WHAT THIS TASK INVOLVES:
Every line of the records below from the line with "- [components/TagPicker.tsx] and" up to and including the line with "Import ListNotations." must be reproduced exactly, and no line outside that range.

[[ SUPPLIED RECORDS, beginning ]]

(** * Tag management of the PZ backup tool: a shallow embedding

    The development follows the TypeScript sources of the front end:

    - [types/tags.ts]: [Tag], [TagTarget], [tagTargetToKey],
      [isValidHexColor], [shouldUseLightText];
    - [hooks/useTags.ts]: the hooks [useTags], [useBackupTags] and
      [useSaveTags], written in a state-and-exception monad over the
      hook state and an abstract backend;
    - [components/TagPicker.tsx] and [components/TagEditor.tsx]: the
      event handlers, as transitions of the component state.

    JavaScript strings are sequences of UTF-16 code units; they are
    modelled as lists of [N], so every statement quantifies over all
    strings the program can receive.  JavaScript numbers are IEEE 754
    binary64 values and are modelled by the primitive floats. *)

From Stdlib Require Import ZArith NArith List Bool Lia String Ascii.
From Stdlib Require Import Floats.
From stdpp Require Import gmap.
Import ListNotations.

[[ SUPPLIED RECORDS, end ]]
[[ SUPPLIED RECORDS, beginning ]]

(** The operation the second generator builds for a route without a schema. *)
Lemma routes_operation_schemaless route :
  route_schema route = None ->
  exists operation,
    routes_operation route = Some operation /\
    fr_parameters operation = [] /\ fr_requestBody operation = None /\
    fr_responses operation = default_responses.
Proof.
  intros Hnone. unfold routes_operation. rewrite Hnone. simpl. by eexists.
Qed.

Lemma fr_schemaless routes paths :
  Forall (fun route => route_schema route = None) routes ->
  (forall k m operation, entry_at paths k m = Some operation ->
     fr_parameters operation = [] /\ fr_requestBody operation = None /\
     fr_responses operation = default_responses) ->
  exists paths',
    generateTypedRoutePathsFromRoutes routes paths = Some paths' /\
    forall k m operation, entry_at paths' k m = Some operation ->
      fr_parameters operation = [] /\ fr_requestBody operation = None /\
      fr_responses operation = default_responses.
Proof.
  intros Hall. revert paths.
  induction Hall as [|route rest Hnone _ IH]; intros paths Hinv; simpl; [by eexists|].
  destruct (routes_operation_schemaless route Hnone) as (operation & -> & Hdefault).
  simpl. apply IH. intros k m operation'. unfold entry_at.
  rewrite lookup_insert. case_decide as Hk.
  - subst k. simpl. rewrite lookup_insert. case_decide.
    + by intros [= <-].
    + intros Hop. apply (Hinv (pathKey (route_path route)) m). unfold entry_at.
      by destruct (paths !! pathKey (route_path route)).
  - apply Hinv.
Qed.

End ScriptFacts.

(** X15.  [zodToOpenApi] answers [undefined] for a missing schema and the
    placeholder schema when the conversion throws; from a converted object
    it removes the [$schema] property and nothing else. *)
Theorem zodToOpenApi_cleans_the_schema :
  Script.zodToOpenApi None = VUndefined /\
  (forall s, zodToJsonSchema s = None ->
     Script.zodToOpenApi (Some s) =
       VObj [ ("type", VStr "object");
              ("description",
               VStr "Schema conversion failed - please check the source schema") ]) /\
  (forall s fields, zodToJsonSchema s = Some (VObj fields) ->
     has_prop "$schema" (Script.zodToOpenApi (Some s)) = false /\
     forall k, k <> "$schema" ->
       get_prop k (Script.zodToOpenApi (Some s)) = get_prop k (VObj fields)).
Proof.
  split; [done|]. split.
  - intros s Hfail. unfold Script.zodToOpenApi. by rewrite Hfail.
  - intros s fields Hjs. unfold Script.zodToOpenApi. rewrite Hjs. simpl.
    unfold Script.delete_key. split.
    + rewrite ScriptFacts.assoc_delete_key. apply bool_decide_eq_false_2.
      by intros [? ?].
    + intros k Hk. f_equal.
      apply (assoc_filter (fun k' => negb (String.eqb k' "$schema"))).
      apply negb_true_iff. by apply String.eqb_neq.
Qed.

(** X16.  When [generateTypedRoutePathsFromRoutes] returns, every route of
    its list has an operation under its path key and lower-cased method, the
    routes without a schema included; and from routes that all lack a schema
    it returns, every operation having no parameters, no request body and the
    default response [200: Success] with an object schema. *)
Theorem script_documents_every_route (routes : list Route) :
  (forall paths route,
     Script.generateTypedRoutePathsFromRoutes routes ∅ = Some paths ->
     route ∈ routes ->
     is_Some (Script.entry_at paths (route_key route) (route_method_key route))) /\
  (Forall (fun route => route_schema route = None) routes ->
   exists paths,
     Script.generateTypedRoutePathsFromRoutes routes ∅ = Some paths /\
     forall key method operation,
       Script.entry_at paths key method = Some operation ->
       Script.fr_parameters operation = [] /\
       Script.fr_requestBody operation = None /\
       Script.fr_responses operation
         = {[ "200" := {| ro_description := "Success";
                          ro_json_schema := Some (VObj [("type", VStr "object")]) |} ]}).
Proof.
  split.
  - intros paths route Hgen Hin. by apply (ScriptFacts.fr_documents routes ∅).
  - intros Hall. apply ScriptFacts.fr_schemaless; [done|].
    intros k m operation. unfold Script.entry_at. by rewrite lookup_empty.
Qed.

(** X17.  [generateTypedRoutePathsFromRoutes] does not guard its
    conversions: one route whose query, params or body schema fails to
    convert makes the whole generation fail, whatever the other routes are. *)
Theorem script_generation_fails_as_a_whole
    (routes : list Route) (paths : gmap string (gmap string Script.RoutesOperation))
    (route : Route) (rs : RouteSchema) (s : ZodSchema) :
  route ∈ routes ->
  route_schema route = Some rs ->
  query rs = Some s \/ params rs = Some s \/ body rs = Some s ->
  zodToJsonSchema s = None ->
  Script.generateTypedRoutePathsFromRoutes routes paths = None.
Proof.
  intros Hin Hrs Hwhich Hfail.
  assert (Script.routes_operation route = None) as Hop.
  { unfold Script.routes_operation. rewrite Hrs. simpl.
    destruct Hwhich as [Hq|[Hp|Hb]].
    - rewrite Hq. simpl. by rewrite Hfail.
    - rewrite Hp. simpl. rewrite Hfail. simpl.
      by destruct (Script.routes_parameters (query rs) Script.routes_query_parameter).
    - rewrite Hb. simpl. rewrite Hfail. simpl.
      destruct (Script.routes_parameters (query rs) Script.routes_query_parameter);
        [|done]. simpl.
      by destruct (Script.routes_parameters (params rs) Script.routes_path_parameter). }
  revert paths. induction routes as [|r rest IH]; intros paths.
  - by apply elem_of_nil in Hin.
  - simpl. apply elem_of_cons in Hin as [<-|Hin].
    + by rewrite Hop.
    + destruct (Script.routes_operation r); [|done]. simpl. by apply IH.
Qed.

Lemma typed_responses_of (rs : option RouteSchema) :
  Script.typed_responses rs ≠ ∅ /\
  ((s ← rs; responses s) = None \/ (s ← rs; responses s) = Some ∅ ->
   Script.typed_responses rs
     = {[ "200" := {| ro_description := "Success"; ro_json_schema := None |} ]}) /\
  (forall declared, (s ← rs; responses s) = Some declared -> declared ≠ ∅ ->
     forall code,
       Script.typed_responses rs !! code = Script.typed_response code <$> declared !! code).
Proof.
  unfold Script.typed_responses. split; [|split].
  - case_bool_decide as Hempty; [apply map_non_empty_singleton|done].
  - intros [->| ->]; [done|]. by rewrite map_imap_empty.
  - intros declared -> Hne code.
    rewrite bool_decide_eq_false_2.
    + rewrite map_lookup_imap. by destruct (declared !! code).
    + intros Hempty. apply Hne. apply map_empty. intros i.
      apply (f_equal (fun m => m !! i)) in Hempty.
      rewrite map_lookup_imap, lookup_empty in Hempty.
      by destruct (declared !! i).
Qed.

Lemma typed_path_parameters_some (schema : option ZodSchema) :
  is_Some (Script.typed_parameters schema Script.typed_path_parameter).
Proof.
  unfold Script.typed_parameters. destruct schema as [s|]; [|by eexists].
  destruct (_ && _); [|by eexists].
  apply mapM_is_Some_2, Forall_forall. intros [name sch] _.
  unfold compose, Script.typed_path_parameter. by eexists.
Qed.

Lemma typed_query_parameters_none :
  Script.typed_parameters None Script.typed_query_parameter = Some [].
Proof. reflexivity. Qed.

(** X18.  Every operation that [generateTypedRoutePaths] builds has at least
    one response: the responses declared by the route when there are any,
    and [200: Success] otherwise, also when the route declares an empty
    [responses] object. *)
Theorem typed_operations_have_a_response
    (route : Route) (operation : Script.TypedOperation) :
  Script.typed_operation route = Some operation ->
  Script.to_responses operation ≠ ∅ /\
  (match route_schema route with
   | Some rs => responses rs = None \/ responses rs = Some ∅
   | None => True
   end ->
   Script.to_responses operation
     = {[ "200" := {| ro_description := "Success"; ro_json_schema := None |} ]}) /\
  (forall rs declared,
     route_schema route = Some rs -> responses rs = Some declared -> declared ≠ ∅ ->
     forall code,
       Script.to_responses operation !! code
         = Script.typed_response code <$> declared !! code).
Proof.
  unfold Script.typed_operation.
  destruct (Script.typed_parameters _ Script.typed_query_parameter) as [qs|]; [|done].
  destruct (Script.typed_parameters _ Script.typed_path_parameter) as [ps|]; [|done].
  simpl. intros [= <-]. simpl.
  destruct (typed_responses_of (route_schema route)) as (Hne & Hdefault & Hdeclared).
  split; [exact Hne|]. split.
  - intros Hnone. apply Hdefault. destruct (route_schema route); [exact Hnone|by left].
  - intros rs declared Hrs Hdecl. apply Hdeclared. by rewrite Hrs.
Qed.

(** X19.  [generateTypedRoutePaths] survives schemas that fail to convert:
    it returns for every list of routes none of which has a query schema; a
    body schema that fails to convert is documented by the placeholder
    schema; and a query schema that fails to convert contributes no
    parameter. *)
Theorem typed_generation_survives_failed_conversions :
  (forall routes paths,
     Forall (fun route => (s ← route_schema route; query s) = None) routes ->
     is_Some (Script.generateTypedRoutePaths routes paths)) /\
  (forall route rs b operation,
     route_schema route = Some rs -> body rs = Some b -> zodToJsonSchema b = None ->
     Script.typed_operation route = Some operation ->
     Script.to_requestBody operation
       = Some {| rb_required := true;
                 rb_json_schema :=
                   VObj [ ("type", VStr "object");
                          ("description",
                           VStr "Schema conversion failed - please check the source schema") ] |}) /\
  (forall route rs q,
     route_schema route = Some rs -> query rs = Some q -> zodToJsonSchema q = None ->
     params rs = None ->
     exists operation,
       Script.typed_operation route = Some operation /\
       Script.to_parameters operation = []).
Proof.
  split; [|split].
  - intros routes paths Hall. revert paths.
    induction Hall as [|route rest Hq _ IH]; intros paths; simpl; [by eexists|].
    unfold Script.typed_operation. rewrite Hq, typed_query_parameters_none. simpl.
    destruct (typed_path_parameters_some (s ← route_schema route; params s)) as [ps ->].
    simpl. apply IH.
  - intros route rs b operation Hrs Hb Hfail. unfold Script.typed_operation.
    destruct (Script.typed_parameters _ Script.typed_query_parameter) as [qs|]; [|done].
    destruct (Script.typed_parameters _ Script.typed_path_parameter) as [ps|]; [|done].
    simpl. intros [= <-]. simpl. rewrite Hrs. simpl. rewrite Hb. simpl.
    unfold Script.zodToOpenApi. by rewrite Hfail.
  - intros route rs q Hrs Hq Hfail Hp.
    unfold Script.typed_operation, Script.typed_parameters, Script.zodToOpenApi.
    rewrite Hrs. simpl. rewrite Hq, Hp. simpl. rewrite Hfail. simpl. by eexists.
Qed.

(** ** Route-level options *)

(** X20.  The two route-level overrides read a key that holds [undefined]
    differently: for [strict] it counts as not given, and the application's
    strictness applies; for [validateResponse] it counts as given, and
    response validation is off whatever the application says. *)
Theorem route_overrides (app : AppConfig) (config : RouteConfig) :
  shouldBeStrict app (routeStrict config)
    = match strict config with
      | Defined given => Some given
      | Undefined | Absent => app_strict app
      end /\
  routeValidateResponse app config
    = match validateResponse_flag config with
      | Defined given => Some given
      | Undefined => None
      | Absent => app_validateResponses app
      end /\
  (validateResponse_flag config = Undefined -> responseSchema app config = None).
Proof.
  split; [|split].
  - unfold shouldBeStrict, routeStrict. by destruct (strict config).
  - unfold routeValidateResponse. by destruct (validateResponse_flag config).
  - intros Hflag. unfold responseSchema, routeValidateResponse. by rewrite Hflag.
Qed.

[[ SUPPLIED RECORDS, end ]]

ANSWER SECTION:
    - [components/TagPicker.tsx] and [components/TagEditor.tsx]: the
      event handlers, as transitions of the component state.

    JavaScript strings are sequences of UTF-16 code units; they are
    modelled as lists of [N], so every statement quantifies over all
    strings the program can receive.  JavaScript numbers are IEEE 754
    binary64 values and are modelled by the primitive floats. *)

From Stdlib Require Import ZArith NArith List Bool Lia String Ascii.
From Stdlib Require Import Floats.
From stdpp Require Import gmap.
Import ListNotations.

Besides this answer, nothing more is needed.